The Department of Defense calls this “tactically responsive launch.” As cited in SpaceNews, Congress has been keenly interested in this program and is pressing DoD to fund it. “Having the means to replace satellites in orbit quickly during a crisis is a capability that could help deter enemies from launching attacks against U.S. space systems,” said Baird when interviewed for the article. “In a previous life when I was focusing on space superiority capabilities, this is what I kept arguing that we need.”

National security leadership agrees and has been saying so publicly: responsive launch capability provides a critical path to enhancing security and stability in both outer space and on planet Earth.

In a U.S. Space Command release issued earlier this summer, U.S. Army Gen. James Dickinson, USSPACECOM commander, said, “During conflict, the ability to rapidly reconstitute degraded systems within hours forces adversaries to rethink the economic benefit of attacking on-orbit assets. This capability allows USSPACECOM to provide warfighters continuous access to space-based capabilities for multi-domain overmatch.”

Robert Cardillo, former Director of the National Geospatial-Intelligence Agency, wrote in a recent op-ed that “the U.S. requires a responsive, resilient, disaggregated launch solution.” “Our adversaries aren’t waiting for us to get this right. The DoD must invest the necessary resources and attention toward standing up a mature, operationalized responsive launch capability. It must conduct a regular cadence of operational demonstrations to develop necessary concepts of operations. It needs to invest in the required infrastructure that enables launch from anywhere, anytime.”

Cardillo concludes his article by stating, “If the U.S. is going to effectively defend against adversaries in future conflicts in space, collaborative action to institutionalize responsive launch must start now.”

It is a matter of national policy to invest in flexible, tactically responsive space solutions. The urgency is only accelerating. The U.S. National Defense Strategy directs the DoD to “prioritize investments in … reconstitution [to] assure our space capabilities.” In addition, the U.S. National Space Policy dictates that the secretary of defense “develop … rapid launch options to reinforce or to reconstitute priority national security space capabilities in times of crisis and conflict and that, when practicable and appropriate, leverage commercial capabilities.”

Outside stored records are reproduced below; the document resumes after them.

(** C6. A marker declared through [validator] or [root_validator] records
    mode ['before'] exactly when [pre] is True and ['after'] otherwise, and
    such a marker is produced for string targets, an admissible
    [skip_on_failure] and a function not instance-bound.  [validator('name')]
    with the default options issues the V1 deprecation warning and nothing
    else, returns its decorator, and that decorator records mode ['after']. *)
Theorem legacy_mode_resolution (__field : PyObj) (fields : list PyObj)
    (pre each_item always check_fields allow_reuse skip_on_failure f : PyObj) (s : State)
    (Hfields : all_str (__field :: fields) = true)
    (Hgate : is_False pre && negb (is_True skip_on_failure) = false)
    (Hf : is_instance_method_from_sig f = false) :
  let recorded := if is_True pre then PyStr "before" else PyStr "after" in
  (exists s' m,
      declare (validator' __field fields pre each_item always check_fields allow_reuse) f s
      = (s', Return m)
      /\ info_mode (val (decorator_info m)) = recorded)
  /\ (exists s' m,
      declare (root_validator' pre skip_on_failure allow_reuse) f s = (s', Return m)
      /\ info_mode (val (decorator_info m)) = recorded)
  /\ (recorded = PyStr "before" <-> pre = PyBool true)
  /\ (pre <> PyBool true -> recorded = PyStr "after")
  /\ validator' (PyStr "name") [] default_False default_False default_False
       default_None default_False s
     = (mkState
          (warnings s ++ [mkWarning V1_VALIDATOR_WARNING_MESSAGE DeprecationWarning])%list
          (next_id s),
        Return (validator_dec is_instance_method_from_sig
                  ensure_classmethod_based_on_signature
                  [PyStr "name"] (PyStr "after") default_False default_False default_None))
  /\ (exists s' m,
      declare (validator' (PyStr "name") [] default_False default_False default_False
                 default_None default_False) f s
      = (s', Return m)
      /\ info_mode (val (decorator_info m)) = PyStr "after"
      /\ warnings s'
         = (warnings s ++ [mkWarning V1_VALIDATOR_WARNING_MESSAGE DeprecationWarning])%list).
Proof.
  intros recorded. pose proof (all_str_head _ _ Hfields) as Hhd.
  repeat apply conj.
  - run. rewrite Hhd, Hfields. cbn [negb].
    destruct (is_True allow_reuse); cbn [fst snd]; rewrite Hf;
      do 2 eexists; split; reflexivity.
  - run. rewrite Hgate.
    destruct (is_True allow_reuse); cbn [fst snd]; rewrite Hf;
      do 2 eexists; split; reflexivity.
  - apply legacy_mode_before.
  - apply legacy_mode_before.
  - apply legacy_mode_after.
  - reflexivity.
  - run. cbn. rewrite Hf. do 2 eexists. repeat split.
Qed.

(** C7 (amended). [field_serializer] rejects nothing: applied to a function
    classified as instance-bound its decorator returns a marker, keeping the
    function as it is and recording type ['field'] in the descriptor and in
    the shim; a function not so classified gets type ['general']. *)
Theorem field_serializer_instance_method (fields : list PyObj)
    (mode json_return_type when_used check_fields f g : PyObj) (s : State)
    (Hf : is_instance_method_from_sig f = true)
    (Hg : is_instance_method_from_sig g = false) :
  declare (field_serializer' fields mode json_return_type when_used check_fields) f s
  = (mkState (warnings s) (S (next_id s)),
     Return (mkMarker f
               (mkObj (next_id s)
                  (FieldSerializerDecoratorInfo fields mode (PyStr "field")
                     json_return_type when_used check_fields))
               (partial "make_generic_serializer"
                  [("mode", mode); ("type", PyStr "field")])))
  /\ declare (field_serializer' fields mode json_return_type when_used check_fields) g s
     = (mkState (warnings s) (S (next_id s)),
        Return (mkMarker g
                  (mkObj (next_id s)
                     (FieldSerializerDecoratorInfo fields mode (PyStr "general")
                        json_return_type when_used check_fields))
                  (partial "make_generic_serializer"
                     [("mode", mode); ("type", PyStr "general")]))).
Proof.
  rewrite !field_serializer_declare, Hf, Hg. split; reflexivity.
Qed.
(** * flamingo.js: the reactive data-binding core

    A shallow embedding of the reactive core of [src/flamingo.js]: the
    [EventEmitter], the [Observer], the [Template] engine and the [Kiwi]
    component that wires them together, followed by the properties that the
    specification states about them.

    Conventions of the embedding.
    - JavaScript objects live in a [heap] indexed by locations; a reference
      is a location, so aliasing and cyclic container graphs are expressible.
      The fields of the component itself are the record [kiwi].
    - Numbers are the integer fragment of JavaScript numbers ([Z]); strings
      are sequences of 8-bit code units.
    - User-supplied functions (watch callbacks, lifecycle hooks, plain event
      listeners) are identified by a natural number and are observers: a call
      is recorded in the component's [k_log] with its arguments and has no
      other effect. Computed getters are functions of the data.
    - The host's evaluation of an interpolation expression
      ([new Function('data', 'with(data) { return ...; }')(data)]) is a
      parameter of the development, see [Section Core].
    - The target element is represented by its [innerHTML]; the methods bound
      by [_bindMethods], the animation helper and the accessors that proxy the
      data keys on the instance are not represented. *)

From Stdlib Require Import ZArith String Ascii List DecimalString.
From stdpp Require Import base option decidable gmap strings list.

Local Open Scope string_scope.
Local Open Scope list_scope.
Local Open Scope Z_scope.
Local Open Scope nat_scope.

(** ** Values and the heap *)

Definition loc := nat.

(** Primitive values. *)
Inductive prim :=
  | PUndef
  | PNull
  | PBool (b : bool)
  | PNum (n : Z)
  | PStr (s : string).

(** A value is a primitive or a reference to a container (object or array). *)
Inductive value :=
  | VPrim (p : prim)
  | VRef (l : loc).

Coercion VPrim : prim >-> value.

Abbreviation undefined := (VPrim PUndef).

Global Instance prim_eq_dec : EqDecision prim.
Proof. solve_decision. Defined.

Global Instance value_eq_dec : EqDecision value.
Proof. solve_decision. Defined.

(** [a === b] on the values of the model. *)
Definition strict_eq (a b : value) : bool := bool_decide (a = b).

(** [utils.isObject]: [obj !== null && typeof obj === 'object']. *)
Definition isObject (v : value) : bool :=
  match v with
  | VRef _ => true
  | VPrim _ => false
  end.

(** A property of a container is either a data property or the accessor pair
    that [Observer.observe] installs with [Object.defineProperty]; the
    accessor's closure variable [value] is the [cell]. *)
Inductive slot :=
  | Plain (v : value)
  | Tracked (cell : value).

Definition slot_value (s : slot) : value :=
  match s with
  | Plain v => v
  | Tracked v => v
  end.

Definition is_tracked (s : slot) : bool :=
  match s with
  | Tracked _ => true
  | Plain _ => false
  end.

(** The own enumerable properties of a container, in [Object.keys] order
    (insertion order; a new key is appended). *)
Definition object := list (string * slot).

(** Every location denotes a container; the ones outside the map are empty. *)
Abbreviation heap := (gmap loc object).

Fixpoint obj_get (key : string) (o : object) : option slot :=
  match o with
  | [] => None
  | (k, s) :: o' => if decide (k = key) then Some s else obj_get key o'
  end.

(** Redefine the property [key], keeping its position, or append it. *)
Fixpoint obj_set (key : string) (s : slot) (o : object) : object :=
  match o with
  | [] => [(key, s)]
  | (k, s0) :: o' =>
      if decide (k = key) then (k, s) :: o' else (k, s0) :: obj_set key s o'
  end.

Definition obj_at (h : heap) (l : loc) : object := default [] (h !! l).

Definition slot_of (h : heap) (l : loc) (key : string) : option slot :=
  obj_get key (obj_at h l).

(** [Object.keys(obj)]. *)
Definition keys (h : heap) (l : loc) : list string := (obj_at h l).*1.

(** The names that a lookup on a plain object finds on [Object.prototype]
    when the object has no own property of that name; what it finds there is
    a function, or an object for [__proto__], never [undefined]. *)
Definition object_prototype : list string :=
  [ "constructor"; "__defineGetter__"; "__defineSetter__"; "hasOwnProperty";
    "__lookupGetter__"; "__lookupSetter__"; "isPrototypeOf";
    "propertyIsEnumerable"; "toString"; "valueOf"; "__proto__";
    "toLocaleString" ].

(** [obj[key]] for an own property, through the getter when there is one, or
    for a name found nowhere, which reads as [undefined]. An inherited member
    is not a value of the model; the two lookups of the core whose outcome
    depends on one, [is_undefined_at] and [cache_get], account for it. *)
Definition read (h : heap) (l : loc) (key : string) : value :=
  match slot_of h l key with
  | Some s => slot_value s
  | None => undefined
  end.

(** [obj[key] === undefined]. *)
Definition is_undefined_at (h : heap) (l : loc) (key : string) : bool :=
  match slot_of h l key with
  | Some s => strict_eq (slot_value s) undefined
  | None => negb (bool_decide (key ∈ object_prototype))
  end.

Definition put_slot (h : heap) (l : loc) (key : string) (s : slot) : heap :=
  <[l := obj_set key s (obj_at h l)]> h.

(** ** Observer *)

(** The body of [Object.keys(obj).forEach(key => ...)] in [Observer.observe],
    with the recursive call abstracted as [rec]. *)
Fixpoint observe_keys (rec : heap -> value -> option heap) (l : loc)
    (ks : list string) (h : heap) : option heap :=
  match ks with
  | [] => Some h
  | key :: ks' =>
      let value := read h l key in
      match (if isObject value then rec h value else Some h) with
      | Some h1 => observe_keys rec l ks' (put_slot h1 l key (Tracked value))
      | None => None
      end
  end.

(** [Observer.observe(obj)]. The source recursion has no cycle guard; [fuel]
    bounds its depth and [None] is the exhausted call stack. *)
Fixpoint observe (fuel : nat) (h : heap) (obj : value) : option heap :=
  match obj with
  | VPrim _ => Some h
  | VRef l =>
      match fuel with
      | O => None
      | S f => observe_keys (observe f) l (keys h l) h
      end
  end.

(** A change notification: the arguments [(key, newValue, oldValue)] of the
    observer callback. *)
Definition change : Type := string * value * value.

(** The [set] closure of an installed accessor, up to its last statement
    [this.callback(key, newValue, oldValue)], which is returned as the pending
    notification. *)
Definition setter (fuel : nat) (h : heap) (l : loc) (key : string)
    (cell newValue : value) : option (heap * option change) :=
  if strict_eq cell newValue then Some (h, None)
  else
    let oldValue := cell in
    let h1 := put_slot h l key (Tracked newValue) in
    match (if isObject newValue then observe fuel h1 newValue else Some h1) with
    | Some h2 => Some (h2, Some (key, newValue, oldValue))
    | None => None
    end.

(** The assignment [obj[key] = v]: the setter runs when the property is an
    installed accessor, otherwise a data property is written or created. *)
Definition assign (fuel : nat) (h : heap) (l : loc) (key : string) (v : value)
    : option (heap * option change) :=
  match slot_of h l key with
  | Some (Tracked cell) => setter fuel h l key cell v
  | _ => Some (put_slot h l key (Plain v), None)
  end.

(** Results of operations that can fail. The core has no [throw] of its own:
    a [TypeError] is raised by the host when a property of [null] is read or
    something that is not a function is called; [Overflow] is the call stack
    exhausted by a recursion that does not end. *)
Inductive outcome (A : Type) :=
  | Done (a : A)
  | TypeError (msg : string)
  | Overflow.

Arguments Done {A} a.
Arguments TypeError {A} msg.
Arguments Overflow {A}.

Definition obind {A B} (m : outcome A) (f : A -> outcome B) : outcome B :=
  match m with
  | Done a => f a
  | TypeError msg => TypeError msg
  | Overflow => Overflow
  end.

(** An assignment to a property of an observed container, for an observer
    built with [callback]: the callback's call is the last statement of the
    setter, so it runs on the updated heap before the assignment returns. *)
Definition write {W : Type}
    (callback : string -> value -> value -> heap -> W -> outcome (heap * W))
    (fuel : nat) (l : loc) (key : string) (v : value) (h : heap) (w : W)
    : outcome (heap * W) :=
  match assign fuel h l key v with
  | None => Overflow
  | Some (h', None) => Done (h', w)
  | Some (h', Some (k, newValue, oldValue)) => callback k newValue oldValue h' w
  end.

(** ** Template engine *)

(** [\s] of the host's regular expressions and the white space removed by
    [String.prototype.trim], on 8-bit code units. *)
Definition is_space (c : ascii) : bool :=
  bool_decide (nat_of_ascii c ∈ [9; 10; 11; 12; 13; 32; 160]).

(** The code units that [.] does not match. *)
Definition is_line_terminator (c : ascii) : bool :=
  bool_decide (nat_of_ascii c ∈ [10; 13]).

Fixpoint strip_prefix (p s : string) : option string :=
  match p, s with
  | EmptyString, _ => Some s
  | String a p', String b s' => if decide (a = b) then strip_prefix p' s' else None
  | String _ _, EmptyString => None
  end.

(** Backtracking matchers, in continuation-passing style: [k] is the rest of
    the pattern. [ws_star] is the greedy [\s*]. *)
Fixpoint ws_star {R : Type} (k : string -> option R) (s : string) : option R :=
  match s with
  | String c s' =>
      if is_space c then
        match ws_star k s' with
        | Some r => Some r
        | None => k s
        end
      else k s
  | EmptyString => k s
  end.

(** The lazy group [(.+?)]: one more code unit is taken only after the rest of
    the pattern failed; [acc] is the text captured so far. *)
Fixpoint dot_plus_lazy {R : Type} (k : string -> string -> option R)
    (acc s : string) : option R :=
  match s with
  | String c s' =>
      if is_line_terminator c then None
      else
        let acc' := (acc ++ String c EmptyString)%string in
        match k acc' s' with
        | Some r => Some r
        | None => dot_plus_lazy k acc' s'
        end
  | EmptyString => None
  end.

(** A match of [d0 \s*(.+?)\s* d1] (both delimiters escaped, hence literal)
    that starts at the head of [s]: the captured group and the text after the
    match. *)
Definition match_here (d0 d1 s : string) : option (string * string) :=
  match strip_prefix d0 s with
  | Some s0 =>
      ws_star (fun s1 =>
        dot_plus_lazy (fun group s2 =>
          ws_star (fun s3 =>
            match strip_prefix d1 s3 with
            | Some rest => Some (group, rest)
            | None => None
            end) s2) EmptyString s1) s0
  | None => None
  end.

The United States Congress aligns with these directives. The 2022 defense legislation (National Defense Authorization Act; NDAA) would revise the language in the 2021 bill “to require the Secretary of Defense, in consultation with the Director of National Intelligence, to support the tactically responsive launch program.”

Policies that encourage and support innovative and affordable responsive space capabilities, both on the launch side and for the spacecraft and their ground segments, are vital to ensure that space can continue to play an enormous role helping people right here on planet Earth.

Our dedicated team is working each day to further develop the ability to protect and replace our space assets. We stand ready to work with government leaders in the US and our Allies to turn the responsive launch vision into reality.